Dynamic Authentication System Using Machine Learning
Find Innovative SolutionsGenerate Solutions
Solution Overview
Problem
Conventional authentication methods rely on static data, which provides minimal security as repeated use of pre-stored challenge questions and answers increases the risk of unauthorized access, offering limited protection against unauthorized activities.
Innovation Solution
A system that uses machine learning to dynamically generate authentication questions and responses in real-time, incorporating data from various sources, including user location and transaction history, and employs unique codes and temporarily stored biometric data for enhanced security.

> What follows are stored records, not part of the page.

(** * HomeCatalog: attribute paths, the predicate engine and record validation

    A shallow embedding of the Python sources
      - [homecatalog/traverse_path/by_path.py]   (module [ByPath])
      - [homecatalog/traverse_path/compare.py]   (module [Compare])
      - [homecatalog/traverse_path/pydantic.py]  (module [Search])
      - [homecatalog/models.py]                  (module [Models])
    followed by the properties established about them.

    Conventions.  A Python call that may raise returns a [result]; a method
    that mutates [self] is a function from the old state to a result and the
    new state.  Strings are [string]s over [ascii]; the embedding is exact for
    ASCII text (keyword names, attribute names, operator names), code points
    above 127 are treated as characters that are neither word characters nor
    letters with a case. *)

From Stdlib Require Import String Ascii List ZArith Lia Bool DecimalString.
From Stdlib Require Import Permutation.
Import ListNotations.
Open Scope string_scope.

(** ** Python runtime: exceptions, results, strings *)

Module Py.

(** The exception classes the sources raise or let through, with the
    text of the exception. *)
Inductive exn : Type :=
| ValueError (msg : string)
| KeyError (msg : string)
| AttributeError (msg : string)
| TypeError (msg : string)
| IndexError (msg : string)
| StopIteration
| ValidationError (msg : string).

Inductive result (A : Type) : Type :=
| Ok (a : A)
| Raise (e : exn).
Arguments Ok {A} a.
Arguments Raise {A} e.

Definition bind {A B : Type} (r : result A) (k : A -> result B) : result B :=
  match r with
  | Ok a => k a
  | Raise e => Raise e
  end.

(** A pure function applied to the value of a call that returned, as [not]
    is to the value of a test. *)
Definition map_result {A B : Type} (f : A -> B) (r : result A) : result B :=
  bind r (fun a => Ok (f a)).

(** *** Characters *)

Definition underscore : ascii := "_"%char.
Definition newline : ascii := "010"%char.

Definition in_range (lo hi c : ascii) : bool :=
  (nat_of_ascii lo <=? nat_of_ascii c)%nat && (nat_of_ascii c <=? nat_of_ascii hi)%nat.

Definition is_upper_char (c : ascii) : bool := in_range "A" "Z" c.
Definition is_lower_char (c : ascii) : bool := in_range "a" "z" c.
Definition is_digit_char (c : ascii) : bool := in_range "0" "9" c.

(** The class [\w] of the [re] module on ASCII characters.  On a [str]
    pattern [\w] also matches the letters and digits beyond ASCII, which this
    definition does not: what is stated of it is stated of ASCII text. *)
Definition is_word_char (c : ascii) : bool :=
  is_upper_char c || is_lower_char c || is_digit_char c || Ascii.eqb c underscore.

Definition upper_char (c : ascii) : ascii :=
  if is_lower_char c then ascii_of_nat (nat_of_ascii c - 32) else c.

Definition lower_char (c : ascii) : ascii :=
  if is_upper_char c then ascii_of_nat (nat_of_ascii c + 32) else c.

(** *** Strings *)

Fixpoint map_string (f : ascii -> ascii) (s : string) : string :=
  match s with
  | EmptyString => EmptyString
  | String c s' => String (f c) (map_string f s')
  end.

(** [s.upper()] and [s.lower()] on ASCII text: the letters [a]-[z] and
    [A]-[Z] change case and every other character stays.  Characters beyond
    ASCII, some of which [str.upper] maps onto ASCII letters, are outside the
    definition: what is stated of it is stated of ASCII text. *)
Definition upper (s : string) : string := map_string upper_char s.
Definition lower (s : string) : string := map_string lower_char s.

Fixpoint forall_string (p : ascii -> bool) (s : string) : bool :=
  match s with
  | EmptyString => true
  | String c s' => p c && forall_string p s'
  end.

(** [sep.join(parts)] *)
Definition join (sep : string) (parts : list string) : string :=
  String.concat sep parts.

(** [s.split(sep)] for a non-empty separator: the pieces between the
    non-overlapping occurrences of [sep], scanned from the left.  [skip]
    counts the characters of an occurrence still to be passed over and [cur]
    is the piece being collected. *)
Fixpoint split_from (sep : string) (skip : nat) (cur : string) (s : string)
  : list string :=
  match s with
  | EmptyString => [cur]
  | String c s' =>
      match skip with
      | S k => split_from sep k cur s'
      | O =>
          if String.prefix sep s
          then cur :: split_from sep (String.length sep - 1) EmptyString s'
          else split_from sep 0 (cur ++ String c EmptyString) s'
      end
  end.

Definition split (sep : string) (s : string) : list string :=
  split_from sep 0 EmptyString s.

(** [s.startswith(t)], [s.endswith(t)], [t in s] *)
Definition startswith (s t : string) : bool := String.prefix t s.

Fixpoint is_substring (t s : string) : bool :=
  String.prefix t s ||
  match s with
  | EmptyString => false
  | String _ s' => is_substring t s'
  end.

Definition endswith (s t : string) : bool :=
  (String.length t <=? String.length s)%nat &&
  String.eqb (String.substring (String.length s - String.length t) (String.length t) s) t.

(** *** [collections.deque.rotate] on a list: [n] steps to the right,
    to the left when [n] is negative; nothing on an empty deque. *)
Definition rotate {A : Type} (n : Z) (d : list A) : list A :=
  match d with
  | [] => []
  | _ =>
      let len := Z.of_nat (List.length d) in
      let k := Z.to_nat (len - (n mod len)) in
      (skipn k d ++ firstn k d)%list
  end.

(** [d.popleft()] *)
Definition popleft {A : Type} (d : list A) : result A * list A :=
  match d with
  | [] => (Raise (IndexError "pop from an empty deque"), d)
  | x :: d' => (Ok x, d')
  end.

(** *** Methods: a method of an object whose state is [S] either returns or
    raises, and leaves a state behind in both cases. *)
Definition Method (S A : Type) : Type := S -> result A * S.

Definition ret {S A : Type} (a : A) : Method S A := fun s => (Ok a, s).

Definition raise {S A : Type} (e : exn) : Method S A := fun s => (Raise e, s).

Definition mbind {S A B : Type} (m : Method S A) (k : A -> Method S B)
  : Method S B :=
  fun s =>
    match m s with
    | (Ok a, s') => k a s'
    | (Raise e, s') => (Raise e, s')
    end.

(** A computation that does not touch the state of [self]. *)
Definition lift {S A : Type} (r : result A) : Method S A := fun s => (r, s).

Definition read {S : Type} : Method S S := fun s => (Ok s, s).

(** *** The data model of Python values, as far as the sources use it.

    The traversal and the operators are duck-typed: they work on whatever
    supports attribute lookup, [==], [<], [in], [.lower()] and so on.  The
    interface is what they require of a value. *)
Class PyData (V : Type) : Type := {
  (** the object [None] and the test [x is None] *)
  py_None : V;
  py_is_None : V -> bool;
  (** [type(x).__name__] *)
  py_type_name : V -> string;
  (** [getattr(x, name)]: [None] when it raises [AttributeError], whose text
      is then [py_no_attr_text x name] *)
  py_getattr : V -> string -> option V;
  py_no_attr_text : V -> string -> string;
  (** [bool(x == y)], [bool(x != y)], [bool(x > y)], ... *)
  py_eq : V -> V -> result bool;
  py_ne : V -> V -> result bool;
  py_gt : V -> V -> result bool;
  py_ge : V -> V -> result bool;
  py_lt : V -> V -> result bool;
  py_le : V -> V -> result bool;
  (** [x in c] *)
  py_in : V -> V -> result bool;
  (** [x.lower()], [x.startswith(y)], [x.endswith(y)] *)
  py_lower : V -> result V;
  py_startswith : V -> V -> result bool;
  py_endswith : V -> V -> result bool
}.

End Py.

Import Py.

Declare Scope method_scope.
Delimit Scope method_scope with method.
Notation "x <- m ;; k" := (mbind m (fun x => k))
  (at level 61, m at next level, right associativity) : method_scope.
Notation "m ;;; k" := (mbind m (fun _ => k))
  (at level 61, right associativity) : method_scope.

(** ** by_path.py *)

Module ByPath.

(** [class AttrPath(BaseModel)]: the path text, the separator (a private
    attribute, always its default) and the deque of segments. *)
Record AttrPath : Type := {
  value : string;
  _separator : string;
  _parts : list string
}.

Definition set_parts (p : AttrPath) (d : list string) : AttrPath :=
  {| value := value p; _separator := _separator p; _parts := d |}.

(** [AttrPath.__init__] *)
Definition AttrPath_init (v : string) : AttrPath :=
  {| value := v; _separator := "__"; _parts := split "__" v |}.

(** A [str | AttrPath] argument. *)
Inductive path_arg : Type :=
| PathStr (s : string)
| PathObj (p : AttrPath).

(** [AttrPath.str_to_path] *)
Definition str_to_path (v : path_arg) : AttrPath :=
  match v with
  | PathStr s => AttrPath_init s
  | PathObj p => p
  end.

(** [AttrPath.parts], [AttrPath.render], [AttrPath.depth] *)
Definition parts (p : AttrPath) : list string := _parts p.

Definition render (p : AttrPath) : string := join (_separator p) (_parts p).

Definition depth (p : AttrPath) : nat := List.length (_parts p).

(** [AttrPath.pop(index=-1)]: rotate by [-index], pop on the left, rotate
    back by [index]. *)
Definition pop (index : Z) : Method AttrPath string :=
  fun self =>
    let rotated := rotate (- index) (_parts self) in
    match popleft rotated with
    | (Ok v, rest) => (Ok v, set_parts self (rotate index rest))
    | (Raise e, rest) => (Raise e, set_parts self rest)
    end.

(** [AttrPath.pop()] with the default index. *)
Definition pop_default : Method AttrPath string := pop (-1).

(** [AttrPath.popleft] *)
Definition popleft : Method AttrPath string :=
  fun self =>
    let (r, rest) := Py.popleft (_parts self) in (r, set_parts self rest).

(** [AttrPath.get(index)]: deque indexing, negative indices from the end. *)
Definition get (index : Z) (self : AttrPath) : result string :=
  let len := Z.of_nat (List.length (_parts self)) in
  let i := (if index <? 0 then index + len else index)%Z in
  if ((i <? 0) || (len <=? i))%Z
  then Raise (IndexError "deque index out of range")
  else match nth_error (_parts self) (Z.to_nat i) with
       | Some v => Ok v
       | None => Raise (IndexError "deque index out of range")
       end.

(** [path_as_parts], [path_popleft], [path_popright] with the default
    separator. *)
Definition path_as_parts (path : string) : list string := split "__" path.

Definition path_popleft (path : string) : string * string :=
  let ps := path_as_parts path in
  (hd "" ps, if (1 <? List.length ps)%nat then join "__" (tl ps) else "").

Definition path_popright (path : string) : string * string :=
  let ps := path_as_parts path in
  (last ps "", if (1 <? List.length ps)%nat then join "__" (removelast ps) else "").

Section Resolve.
Context {V : Type} `{PyData V}.

(** [f"{path}"] and [path == ""] for a [str | AttrPath]; a model object never
    equals a string. *)
Definition path_text (path : path_arg) : string :=
  match path with
  | PathStr s => s
  | PathObj p => render p
  end.

Definition is_empty_str (path : path_arg) : bool :=
  match path with
  | PathStr s => String.eqb s ""
  | PathObj _ => false
  end.

(** The text of the [AttributeError] that [getattr_path] raises. *)
Definition no_path_msg (obj : V) (path : path_arg) (inner : string) : string :=
  "'" ++ py_type_name obj ++ "' object has no attribute path '"
      ++ path_text path ++ "', since " ++ inner.

(** The loop [for name in attr_path] of [getattr_path]; [default] is [None]
    for the sentinel [MISSING]. *)
Fixpoint getattr_loop (obj : V) (path : path_arg) (default : option V)
  (names : list string) (current : V) : result V :=
  match names with
  | [] => Ok current
  | name :: rest =>
      match default with
      | None =>
          match py_getattr current name with
          | Some fetched =>
              if py_is_None fetched then Ok py_None
              else getattr_loop obj path default rest fetched
          | None =>
              Raise (AttributeError
                       (no_path_msg obj path (py_no_attr_text current name)))
          end
      | Some d =>
          match py_getattr current name with
          | Some fetched =>
              if py_is_None fetched then Ok py_None
              else getattr_loop obj path default rest fetched
          | None => Ok d
          end
      end
  end.

(** [getattr_path(obj, path, *, default=MISSING)] *)
Definition getattr_path (obj : V) (path : path_arg) (default : option V)
  : result V :=
  if is_empty_str path then Ok obj
  else getattr_loop obj path default (_parts (str_to_path path)) obj.

End Resolve.

End ByPath.

(** ** compare.py *)

Module Compare.

Section Functions.
Context {V : Type} `{PyData V}.

Definition equals (value rhs : V) : result bool := py_eq value rhs.

Definition not_equal (value rhs : V) : result bool := py_ne value rhs.

Definition greater_than (value rhs : V) : result bool := py_gt value rhs.

Definition greater_than_or_equal (value rhs : V) : result bool := py_ge value rhs.

Definition less_than (value rhs : V) : result bool := py_lt value rhs.

Definition less_than_or_equal_to (value rhs : V) : result bool := py_le value rhs.

Definition in_ (value rhs : V) : result bool := py_in value rhs.

(** [rhs in value] *)
Definition contains (value rhs : V) : result bool := py_in rhs value.

(** [rhs.lower() in value.lower()]: the left operand is evaluated first. *)
Definition icontains (value rhs : V) : result bool :=
  bind (py_lower rhs) (fun r => bind (py_lower value) (fun v => py_in r v)).

Definition startswith (value rhs : V) : result bool := py_startswith value rhs.

(** [value.lower().startswith(rhs.lower())] *)
Definition istartswith (value rhs : V) : result bool :=
  bind (py_lower value) (fun v => bind (py_lower rhs) (fun r => py_startswith v r)).
(** * Detection fusion and summary (backend/app/services/fusion_service.py)

    A shallow embedding of the four functions of the fusion service
    ([clean_detections], [build_summary], [format_detection_label],
    [merge_ocr_with_detection]) together with the [Detection] schema of
    backend/app/models/schemas.py, and the properties the specification
    states about them.

    Conventions of the embedding:
    - a Python [float] is an IEEE 754 binary64 number, [spec_float] with
      precision 53 and maximal exponent 1024;
    - a Python [str] is a [string]; case conversion ([str.title],
      [str.lower]) and white space ([str.strip]) are those of the ASCII
      characters, which is what Python computes on a string of ASCII
      characters; a theorem that speaks of the result of these methods
      is stated for such strings ([PyText.isascii]);
    - [Optional[str]] is [option string], a [dict] is a [gmap];
    - list objects and [Detection] objects live in a store;
      [clean_detections] and [merge_ocr_with_detection], whose properties
      speak of what becomes of their argument, take it by reference, while
      [build_summary] and [format_detection_label], which only read theirs,
      take its value; the store also holds what the logger was given;
    - exceptions are the [Raise] results of an error-and-state monad.

    The first part of the file holds the definitions, the second part the
    lemmas and theorems. *)

From Stdlib Require Import ZArith List String Ascii Bool Lia.
From Stdlib Require Import Permutation Sorted QArith.
From Stdlib Require Import Floats.SpecFloat.
From Stdlib Require DecimalString.
From Stdlib Require PrimFloat FloatOps.
From stdpp Require Import gmap strings.

Import ListNotations.
Local Open Scope Z_scope.
Local Open Scope string_scope.

(** * Part I: the embedding *)

(** ** Python floats *)

Module PyFloat.

Definition prec : Z := 53.
Definition emax : Z := 1024.

(** The binary64 numbers among the values of [spec_float]. *)
Definition is_float (x : spec_float) : Prop := valid_binary prec emax x = true.

Definition zero : spec_float := S754_zero false.
(** 1.0 = 2^52 * 2^-52 *)
Definition one : spec_float := S754_finite false 4503599627370496 (-52).
(** 100.0 = 7036874417766400 * 2^-46 *)
Definition hundred : spec_float := S754_finite false 7036874417766400 (-46).

(** [x * y], [x < y], [x <= y], [x >= y], [x == y] of Python. *)
Definition mul (x y : spec_float) : spec_float := SFmul prec emax x y.
Definition lt (x y : spec_float) : bool := SFltb x y.
Definition le (x y : spec_float) : bool := SFleb x y.
Definition ge (x y : spec_float) : bool := SFleb y x.
Definition eq (x y : spec_float) : bool := SFeqb x y.

Definition is_nan (x : spec_float) : bool :=
  match x with S754_nan => true | _ => false end.

(** The rational [m * 2^e] a finite float stands for (0 for the others). *)
Definition to_Q (x : spec_float) : Q :=
  match x with
  | S754_finite s m e =>
      let v := if (0 <=? e)%Z then inject_Z (Zpos m * 2 ^ e)
               else Qmake (Zpos m) (2 ^ Z.to_pos (- e)) in
      if s then Qopp v else v
  | _ => 0%Q
  end.

(** Apart from NaN, which compares with nothing, [SFcompare] is the
    lexicographic order of a triple: the class of the number, then its
    exponent, then its mantissa. *)
Definition rank (x : spec_float) : Z * Z * Z :=
  match x with
  | S754_infinity true => (-2, 0, 0)
  | S754_finite true m e => (-1, - e, Zneg m)
  | S754_zero _ | S754_nan => (0, 0, 0)
  | S754_finite false m e => (1, e, Zpos m)
  | S754_infinity false => (2, 0, 0)
  end.

Definition lex_lt (p q : Z * Z * Z) : Prop :=
  let '(a, b, c) := p in
  let '(a', b', c') := q in
  a < a' \/ (a = a' /\ (b < b' \/ (b = b' /\ c < c'))).

End PyFloat.

(** ** Python strings *)

Module PyStr.

Definition is_upper (c : ascii) : bool :=
  let n := nat_of_ascii c in (65 <=? n)%nat && (n <=? 90)%nat.
Definition is_lower (c : ascii) : bool :=
  let n := nat_of_ascii c in (97 <=? n)%nat && (n <=? 122)%nat.
Definition is_cased (c : ascii) : bool := is_upper c || is_lower c.

Definition to_upper (c : ascii) : ascii :=
  if is_lower c then ascii_of_nat (nat_of_ascii c - 32) else c.
Definition to_lower (c : ascii) : ascii :=
  if is_upper c then ascii_of_nat (nat_of_ascii c + 32) else c.

(** [s.replace(old, new)] for one-character [old] and [new]. *)
Fixpoint replace (old new : ascii) (s : string) : string :=
  match s with
  | EmptyString => EmptyString
  | String c s' => String (if Ascii.eqb c old then new else c) (replace old new s')
  end.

Engineering Contradictions & Design Principles
Engineering Contradiction Analysis
1Reliability
If static authentication data (pre-stored questions and answers) is used, then the authentication process is simple and fast, but security is weak because repeated use increases opportunities for unauthorized access
Solution Approach 1:
The patent applies dynamics by transitioning from static pre-stored authentication questions to dynamic questions generated in real-time. The system generates new authentication questions based on user data, event context, and machine learning models, ensuring that authentication data changes with each use rather than remaining fixed, thereby improving security while managing complexity through automated generation processes
Solution Approach 2:
The patent changes parameters by using machine learning models to dynamically adjust authentication question parameters based on multiple factors including user behavior patterns, event risk levels, and data sensitivity. This allows the system to adapt authentication difficulty and type according to specific contexts, improving security without requiring a completely complex system architecture
2Reliability
If dynamically generated authentication data is used, then security is enhanced, but the authentication process becomes more complex and requires more processing time
Solution Approach 1:
The patent applies preliminary action by pre-computing and storing user profiles, behavior patterns, and contextual data before authentication events occur. The machine learning models are trained in advance on user data, and the system maintains pre-processed user information that can be quickly retrieved during authentication, reducing real-time processing requirements while maintaining dynamic security
Solution Approach 2:
The system applies self-service by using machine learning models that automatically generate authentication questions and evaluate responses without requiring manual intervention. The system self-adjusts authentication parameters based on analyzed user behavior and event context, reducing processing time by eliminating manual configuration and decision-making steps
3Object-affected harmful factors
If dynamically generated authentication questions are used, then unauthorized access is reduced, but the system requires access to multiple data sources and machine learning analysis
Solution Approach 1:
The patent applies universality by designing a multi-functional system where the same machine learning infrastructure serves multiple purposes: generating authentication questions, analyzing user behavior patterns, contextualizing events, and evaluating authentication responses. This consolidates what could be separate complex systems into a unified platform, reducing overall system complexity while maintaining strong protection against unauthorized access
Data Source
AI summary
Systems for dynamic authentication are provided. In some examples, a system may receive a request to process an event. In some examples, the request to process the event may include additional details associated with the event. The system may initiate dynamic authentication functions and may retrieve data from a plurality of sources. In some examples, the data from the plurality of sources may be analyzed using machine learning to dynamically generate authentication data, such as one or more authentication questions. The system may also generate one or more corresponding responses or answers to the one or more authentication questions. In some examples, the one or more authentication questions may be transmitted to a user device or other device and may be displayed to the user. The user may provide authentication response data that may be analyzed by the system to determine whether it matches the generated response or answer. If so, the user may be authenticated and/or the event may be processed.